Several Japan ETFs sport lower P/E ratios than the S&P 500-based fund
SPY (17.73 times) and thus have scope for more capital gains in a favorable environment. Against this backdrop, we highlight a few Japan ETFs that could make great investing options this year. (See all Asia-Pacific (Developed) ETFs). WisdomTree Japan Hedged Equity Fund DXJ – P/E 12.02 times
The Zacks Rank #1 (Strong Buy) fund offers exposure to Japanese dividend paying companies with a tilt toward exporters while at the same time neutralizes currency exposure. Consumer discretionary (24.6%) and industrials (22.6%) are the top two sectors of the fund.
iShares JPX-Nikkei 400 ETF JPNH – P/E 13.71 times
The Zacks Rank #1 fund follows a benchmark comprising 400 Japanese securities picked on the basis of criteria like return on equity (ROE), cumulative operating profit and market capitalization. At the same time, the fund lowers currency risk caused by fluctuations between the U.S. dollar and Japanese yen (read:
5 Currency Hedged ETFs Made Great Again by Trump). WisdomTree Japan Hedged SmallCap Equity Fund DXJS – 11.89 times
TheZacks Rank #1 fund offers exposure to small-cap Japan equities ETFs while hedges currency translation risks.

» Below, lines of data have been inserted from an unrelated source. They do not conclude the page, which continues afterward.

(** * nrepl-mcp-server: the bencode codec and the nREPL client

    A shallow embedding of [src/bencode.ts] (the codec) and of the class
    [NReplClient] of [src/nrepl-client.ts] (the protocol client), with the
    properties of the repository's specification stated over it.

    Conventions of the embedding.
    - A JavaScript string is the list of its UTF-16 code units
      ([jsstring := list Z], each unit in [0, 65536)); [str.length] is the
      length of that list and [str.charCodeAt(i)] its [i]-th element.
    - A JavaScript [number] that the codec handles is an integer or [NaN]
      (what [parseInt] can return); integers are taken in [Z], which agrees
      with the runtime on the integers of magnitude at most [2^53]: these it
      holds exactly and prints in plain decimal. Beyond that the runtime
      rounds (prints the rounded value, in exponent form from [1e21], and
      reads a long enough run of digits as [Infinity]), which [Z] does not
      show: what is stated about the value of a number is stated for that
      range. The lengths and positions of strings are always in it. [-0]
      and [0] are not told apart.
    - A JavaScript object used as a dictionary is the list of its own
      properties, with unique keys: in enumeration order where [encode]
      is given one, in the order of the assignments where the decoder
      builds one. Its prototype is not part of the model. An assignment
      [obj[key] = value] creates or overwrites the property, except under
      the key [__proto__], which stores no property ([propertySet]); a
      list or a dictionary assigned there becomes the prototype, and what
      the object then inherits is not represented. Fields are read as own
      properties ([getField]), which is what the runtime does for an
      object whose prototype is [Object.prototype] and a name that
      [Object.prototype] does not define: what is stated about the fields
      of decoded values is stated for dictionaries without a [__proto__]
      key ([plain]).
    - The chunk that [handleData] is given is the text that
      [data.toString()] makes of the bytes received.
    - [while] loops and the mutual recursion of the decoder take a fuel
      argument; [decode_fuel_enough] shows that the fuel given by the entry
      points is never exhausted. *)

From Stdlib Require Import ZArith Lia String Ascii.
From stdpp Require Import base option list sorting gmap.

Local Open Scope Z_scope.

(** ** Strings and numbers of the runtime *)

Abbreviation jsstring := (list Z).

Inductive number :=
| Num (z : Z)
| NaN.

Global Instance number_eq_dec : EqDecision number.
Proof. solve_decision. Defined.

(** Code units of the characters the codec looks at. *)
Definition ch_colon : Z := 58.
Definition ch_minus : Z := 45.
Definition ch_plus : Z := 43.
Definition ch_0 : Z := 48.
Definition ch_9 : Z := 57.
Definition ch_d : Z := 100.
Definition ch_e : Z := 101.
Definition ch_i : Z := 105.
Definition ch_l : Z := 108.

(** A literal of the source, as code units. *)
Fixpoint str (s : string) : jsstring :=
  match s with
  | EmptyString => []
  | String c s' => Z.of_nat (nat_of_ascii c) :: str s'
  end.

(** [data.slice(a, b)] for [0 <= a], [0 <= b]: empty when [b <= a]. *)
Definition slice (data : jsstring) (a b : nat) : jsstring :=
  take (b - a) (drop a data).

(** [data.indexOf(c, from)]: [None] stands for [-1]. *)
Fixpoint indexOf_from (rest : jsstring) (c : Z) (i : nat) : option nat :=
  match rest with
  | [] => None
  | x :: rest' => if x =? c then Some i else indexOf_from rest' c (S i)
  end.

Definition indexOf (data : jsstring) (c : Z) (from : nat) : option nat :=
  indexOf_from (drop from data) c from.
Lemma ipvsAddService_handle svcs vip protocol port persistent timeout scheduler flags w :
  snd (fst (ln.ipvsAddService svcs vip protocol port persistent timeout scheduler flags w))
  = None ->
  fst (fst (ln.ipvsAddService svcs vip protocol port persistent timeout scheduler flags w))
  = Some (mkService vip protocol port 0 scheduler persistent timeout flags).
Proof.
  destruct (ipvsAddService_run svcs vip protocol port persistent timeout scheduler flags w)
    as [-> _].
  destruct (faults w _ _); [discriminate | reflexivity].
Qed.

Lemma ipvsAddFWMarkService_handle svcs fwMark protocol port persistent timeout scheduler
  flags w :
  snd (fst (ln.ipvsAddFWMarkService svcs fwMark protocol port persistent timeout scheduler
              flags w)) = None ->
  fst (fst (ln.ipvsAddFWMarkService svcs fwMark protocol port persistent timeout scheduler
              flags w))
  = Some (mkService None 0 0 fwMark scheduler persistent timeout flags).
Proof.
  unfold ln.ipvsAddFWMarkService, bind. rewrite call_run.
  destruct (faults w _ _); [discriminate | reflexivity].
Qed.

Lemma wrapError_nil prefix (e : error) : wrapError prefix e = None -> e = None.
Proof. destruct e; [discriminate | reflexivity]. Qed.

(** A step of a setup that makes no [ipvsAddServer] call. *)
Ltac within_step :=
  apply acceptedWithin_bind; [frame | intros ?; frame |].

Lemma setupExternalIPForService_within nsc svc ip endpoints w :
  acceptedWithin
    (Some (mkService (ParseIP ip) (convertSvcProtoToSysCallProto (svc_protocol svc))
             (uint16 (svc_port svc)) 0 (svc_scheduler svc) (svc_sessionAffinity svc)
             (svc_sessionAffinityTimeoutSeconds svc) (svc_flags svc)))
    ConnectionFlagMasq (servedBy svc endpoints) w
    (setupExternalIPForService nsc svc ip endpoints w).
Proof.
  unfold setupExternalIPForService.
  within_step. apply acceptedWithin_orReturn. intros _.
  within_step. apply acceptedWithin_orReturn. intros _.
  within_step. apply acceptedWithin_orReturn. intros _.
  within_step. apply acceptedWithin_orReturn. intros Hs.
  apply wrapError_nil, ipvsAddService_handle in Hs. rewrite Hs.
  within_step. within_step. apply acceptedWithin_orReturn. intros _.
  apply externalIP_loop_acceptedWithin.
  - intros x. frame.
  - intros x faulty. frame.
  - intros x. apply always_ret. left. reflexivity.
Qed.

Lemma setupExternalIPForDSRService_within nsc svc ip endpoints w :
  exists fwMark,
    acceptedWithin
      (Some (mkService None 0 0 fwMark (svc_scheduler svc) (svc_sessionAffinity svc)
               (svc_sessionAffinityTimeoutSeconds svc) (svc_flags svc)))
      ConnectionFlagTunnel (servedBy svc endpoints) w
      (setupExternalIPForDSRService nsc svc ip endpoints w).
Proof.
  eexists. unfold setupExternalIPForDSRService.
  within_step. apply acceptedWithin_orReturn. intros _.
  within_step. apply acceptedWithin_orReturn. intros _.
  within_step. apply acceptedWithin_orReturn. intros _.
  within_step. apply acceptedWithin_orReturn. intros Hs.
  apply wrapError_nil, ipvsAddFWMarkService_handle in Hs. rewrite Hs.
  within_step. apply acceptedWithin_orReturn. intros _.
  within_step. apply acceptedWithin_orReturn. intros _.
  within_step. apply acceptedWithin_orReturn. intros _.
  apply externalIP_loop_acceptedWithin.
  - intros x. frame.
  - intros x faulty. frame.
  - intros x. apply dsrReceiver_flow.
Qed.

(** *** The guard of the node-port and external-IP passes *)

Lemma servedBy_policy svc endpoints (l : list endpointsInfo) :
  (svc_local svc = true -> hasActiveEndpoints endpoints = true) ->
  servedBy svc l = filter (localPolicy svc endpoints) l.
Proof.
  intros Hg. induction l as [|x l IH]; [reflexivity |].
  rewrite servedBy_cons, filter_policy_cons, IH.
  destruct (guarded_policy svc endpoints x Hg) as [_ <-].
  destruct (svc_local svc && negb (ep_isLocal x)); reflexivity.
Qed.

Lemma guarded_passes_skip nsc ipvsSvcs endpointsInfoMap k svc w :
  svc_local svc = true ->
  hasActiveEndpoints (endpointsOf endpointsInfoMap k) = false ->
  nodePortService nsc ipvsSvcs endpointsInfoMap (k, svc) w = (Next, w)
  /\ externalIPService nsc endpointsInfoMap (k, svc) w = (Next, w).
Proof.
  intros Hl Ha. unfold nodePortService, externalIPService. rewrite Hl, Ha. cbn [negb andb].
  split.
  - destruct (svc_nodePort svc =? 0); reflexivity.
  - destruct (_ =? _)%nat; reflexivity.
Qed.
(** * Monomaxia: the simulation core of [monomaxia.c]

    A shallow embedding of the game state and of the four per-frame update
    routines ([HandleInput], [UpdateShips], [UpdateProjectiles], [CheckHits])
    together with the frame guard of [main], and the properties of the
    duel's simulation step proved over it.

    C [int]s are 32-bit two's-complement values held in [Z]; the fixed-size
    arrays ([players], [projectiles], [map]) are lists that are read with
    [!!!] and written in place with [alter]/[<[_:=_]>]. *)

From Stdlib Require Import ZArith Lia Bool Ascii String DecimalString QArith.
From stdpp Require Import base numbers list strings.

Local Open Scope Z_scope.

(** * Part I: the program *)

(** ** Constants (lines 31-37) *)

Definition MAP_WIDTH : Z := 20.
Definition MAP_HEIGHT : Z := 10.
Definition MAX_PLAYERS : nat := 2.
Definition MAX_PROJECTILES : nat := 5.
Definition MAX_SPEED : Z := 1.

(** ** C [int] arithmetic *)

Definition INT_MIN : Z := - 2 ^ 31.
Definition INT_MAX : Z := 2 ^ 31 - 1.

(** [fits z]: [z] is representable in an [int]. *)
Definition fits (z : Z) : Prop := INT_MIN <= z <= INT_MAX.

(** Two's-complement wrap-around of a mathematical integer. *)
Definition wrap (z : Z) : Z := (z + 2 ^ 31) mod 2 ^ 32 - 2 ^ 31.

Definition int_add (a b : Z) : Z := wrap (a + b).
Definition int_dec (a : Z) : Z := wrap (a - 1).

Arguments wrap : simpl never.
Arguments int_add : simpl never.
Arguments int_dec : simpl never.

(** ** Structs (lines 46-74) *)

Record Projectile := mkProjectile {
  p_x : Z; p_y : Z;        (* position in map cells *)
  p_dx : Z; p_dy : Z;      (* movement direction *)
  p_active : bool          (* whether the projectile is still moving *)
}.

Record Ship := mkShip {
  s_x : Z; s_y : Z;        (* position (map cells) *)
  s_hp : Z;                (* health points *)
  s_vx : Z; s_vy : Z;      (* movement of this frame, set by input *)
  s_projectiles : list Projectile
}.

Record Player := mkPlayer {
  pl_name : string;
  pl_ship : Ship
}.

Record GameState := mkGameState {
  gs_players : list Player;
  gs_gameOver : bool;
  gs_map : list (list ascii)
}.

(** What [memset(.., 0, ..)] leaves in each struct; also the value a read
    outside an array would give in this model (the source never performs
    one: every index is a loop counter below the array's size, or a map
    coordinate that was range-checked first). *)
Definition zero_projectile : Projectile := mkProjectile 0 0 0 0 false.
Definition zero_ship : Ship :=
  mkShip 0 0 0 0 0 (replicate MAX_PROJECTILES zero_projectile).
Definition zero_player : Player := mkPlayer EmptyString zero_ship.
Definition zero_map : list (list ascii) :=
  replicate (Z.to_nat MAP_HEIGHT) (replicate (Z.to_nat MAP_WIDTH) Ascii.zero).
Definition zero_game : GameState :=
  mkGameState (replicate MAX_PLAYERS zero_player) false zero_map.

#[global] Instance Projectile_inhabited : Inhabited Projectile :=
  populate zero_projectile.
#[global] Instance Ship_inhabited : Inhabited Ship := populate zero_ship.
#[global] Instance Player_inhabited : Inhabited Player := populate zero_player.
#[global] Instance ascii_inhabited : Inhabited ascii := populate Ascii.zero.

(** ** Field access and in-place update *)

Definition set_pos (nx ny : Z) (s : Ship) : Ship :=
  mkShip nx ny (s_hp s) (s_vx s) (s_vy s) (s_projectiles s).
Definition set_hp (h : Z) (s : Ship) : Ship :=
  mkShip (s_x s) (s_y s) h (s_vx s) (s_vy s) (s_projectiles s).
Definition set_vx (v : Z) (s : Ship) : Ship :=
  mkShip (s_x s) (s_y s) (s_hp s) v (s_vy s) (s_projectiles s).
Definition set_vy (v : Z) (s : Ship) : Ship :=
  mkShip (s_x s) (s_y s) (s_hp s) (s_vx s) v (s_projectiles s).
Definition set_projectiles (ps : list Projectile) (s : Ship) : Ship :=
  mkShip (s_x s) (s_y s) (s_hp s) (s_vx s) (s_vy s) ps.
Definition set_ship (s : Ship) (pl : Player) : Player :=
  mkPlayer (pl_name pl) s.
Definition set_name (n : string) (pl : Player) : Player :=
  mkPlayer n (pl_ship pl).
Definition set_players (pls : list Player) (g : GameState) : GameState :=
  mkGameState pls (gs_gameOver g) (gs_map g).
Definition set_gameOver (b : bool) (g : GameState) : GameState :=
  mkGameState (gs_players g) b (gs_map g).
Definition set_map (m : list (list ascii)) (g : GameState) : GameState :=
  mkGameState (gs_players g) (gs_gameOver g) m.
Definition set_active (b : bool) (p : Projectile) : Projectile :=
  mkProjectile (p_x p) (p_y p) (p_dx p) (p_dy p) b.
Definition set_ppos (nx ny : Z) (p : Projectile) : Projectile :=
  mkProjectile nx ny (p_dx p) (p_dy p) (p_active p).

(** [game->players[i].ship] *)
Definition ship_of (i : nat) (g : GameState) : Ship :=
  pl_ship (gs_players g !!! i).

(** [game->players[i].ship.projectiles[j]] *)
Definition projectile_of (i j : nat) (g : GameState) : Projectile :=
  s_projectiles (ship_of i g) !!! j.

(** [game->map[r][c]] *)
Definition map_at (m : list (list ascii)) (r c : Z) : ascii :=
  (m !!! Z.to_nat r) !!! Z.to_nat c.

(** A write through [Ship *ship = &game->players[i].ship]. *)
Definition upd_ship (i : nat) (f : Ship → Ship) (g : GameState) : GameState :=
  set_players (alter (λ pl, set_ship (f (pl_ship pl)) pl) i (gs_players g)) g.

(** A write through [Projectile *p = &game->players[i].ship.projectiles[j]]. *)
Definition upd_projectile (i j : nat) (f : Projectile → Projectile)
    (g : GameState) : GameState :=
  upd_ship i (λ s, set_projectiles (alter f j (s_projectiles s)) s) g.

(** [game->map[r][c] = ch] *)
Definition map_set (r c : nat) (ch : ascii) (g : GameState) : GameState :=
  set_map (alter (λ row, <[c := ch]> row) r (gs_map g)) g.

(** ** Loops *)

(** [for (int i = i0; i < i0 + n; i++) body], without [break] or [return]. *)
Fixpoint for_loop {S : Type} (n : nat) (i : nat) (body : nat → S → S)
    (s : S) : S :=
  match n with
  | O => s
  | Datatypes.S n' => for_loop n' (Datatypes.S i) body (body i s)
  end.

(** Outcome of a statement inside a function that may [return] early. *)
Inductive ctl : Type :=
  | Running (g : GameState)
  | Returned (g : GameState).

(** A [for] loop whose body may [return] from the enclosing function. *)
Fixpoint for_ret (n : nat) (i : nat) (body : nat → GameState → ctl)
    (g : GameState) : ctl :=
  match n with
  | O => Running g
  | Datatypes.S n' =>
      match body i g with
      | Running g' => for_ret n' (Datatypes.S i) body g'
      | Returned g' => Returned g'
      end
  end.

(** ** InitGame, InitMap, InitShip, InitProjectile (lines 163-221) *)

Definition InitProjectile (p : Projectile) : Projectile :=
  mkProjectile (-1) (-1) 0 0 false.

Definition InitShip (startX startY : Z) (ship : Ship) : Ship :=
  let ship := set_pos startX startY ship in
  let ship := set_hp 3 ship in
  let ship := set_vx 0 ship in
  let ship := set_vy 0 ship in
  for_loop MAX_PROJECTILES 0
    (λ i s, set_projectiles (alter InitProjectile i (s_projectiles s)) s) ship.

Definition InitMap (game : GameState) : GameState :=
  let game :=
    for_loop (Z.to_nat MAP_HEIGHT) 0 (λ r game,
      for_loop (Z.to_nat MAP_WIDTH) 0 (λ c game,
        if (Z.of_nat r =? 0) || (Z.of_nat r =? MAP_HEIGHT - 1)
           || (Z.of_nat c =? 0) || (Z.of_nat c =? MAP_WIDTH - 1)
        then map_set r c "#"%char game      (* boundary *)
        else map_set r c "."%char game) game) game in
  (* some obstacles *)
  let game := map_set 3 5 "X"%char game in
  let game := map_set 5 8 "X"%char game in
  map_set 6 10 "X"%char game.

Definition InitGame : GameState :=
  let game := zero_game in                       (* memset *)
  let game := InitMap game in
  let game := set_players (alter (set_name "Player1") 0%nat (gs_players game)) game in
  let game := set_players (alter (set_name "Player2") 1%nat (gs_players game)) game in
  let game := upd_ship 0 (InitShip 2 2) game in
  let game := upd_ship 1 (InitShip (MAP_WIDTH - 2) (MAP_HEIGHT - 2)) game in
  set_gameOver false game.

(** ** Terrain *)

(** The collision test that [UpdateShips] (lines 426-429) and
    [UpdateProjectiles] (lines 459-462) both spell out: the target is
    outside the map, or its cell is a boundary ['#'] or an obstacle ['X'].
    The range tests come first, so the map is only read in range. *)
Definition blocked (m : list (list ascii)) (nx ny : Z) : bool :=
  (nx <? 0) || (nx >=? MAP_WIDTH) ||
  (ny <? 0) || (ny >=? MAP_HEIGHT) ||
  Ascii.eqb (map_at m ny nx) "#" ||
  Ascii.eqb (map_at m ny nx) "X".

Arguments blocked : simpl never.

(** The three kinds of cell [InitMap] writes and [DrawGame] tells apart. *)
Inductive Cell : Type := Open | Wall | Obstacle.

Definition classify (m : list (list ascii)) (cx cy : Z) : Cell :=
  if Ascii.eqb (map_at m cy cx) "#" then Wall
  else if Ascii.eqb (map_at m cy cx) "X" then Obstacle
  else Open.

Deutsche X-trackers MSCI Japan Hedged Equity ETF DBJP – 13.99 times
The Zacks Rank #1 fund follows the MSCI Japan US Dollar Hedged Index. Consumer discretionary (20.71%) and industrials (20.14%) are the top two sectors of the fund.
WisdomTree Japan Hedged Quality Dividend Growth Fund JHDG – 13.92 times
The Zacks Rank #1 fund looks to track an index that measures the performance of dividend-paying common stocks with growth characteristics selected from the WisdomTree DEFA Index while at the same time neutralize exposure to fluctuations between the yen and the US dollar. Consumer discretionary (29.1%), industrials (19.8%), IT (14.5%) and Telecom (13%) are the top four sectors.
WisdomTree Japan Quality Dividend Growth Fund JDG – 13.85 times
The Zacks Rank #1 fund looks to track an index that measures the performance of dividend-growing large-cap Japanese stocks. Consumer discretionary (26.1%), industrials (19.8%), IT (14.8%) and telecom (13.2%) are the top four sectors.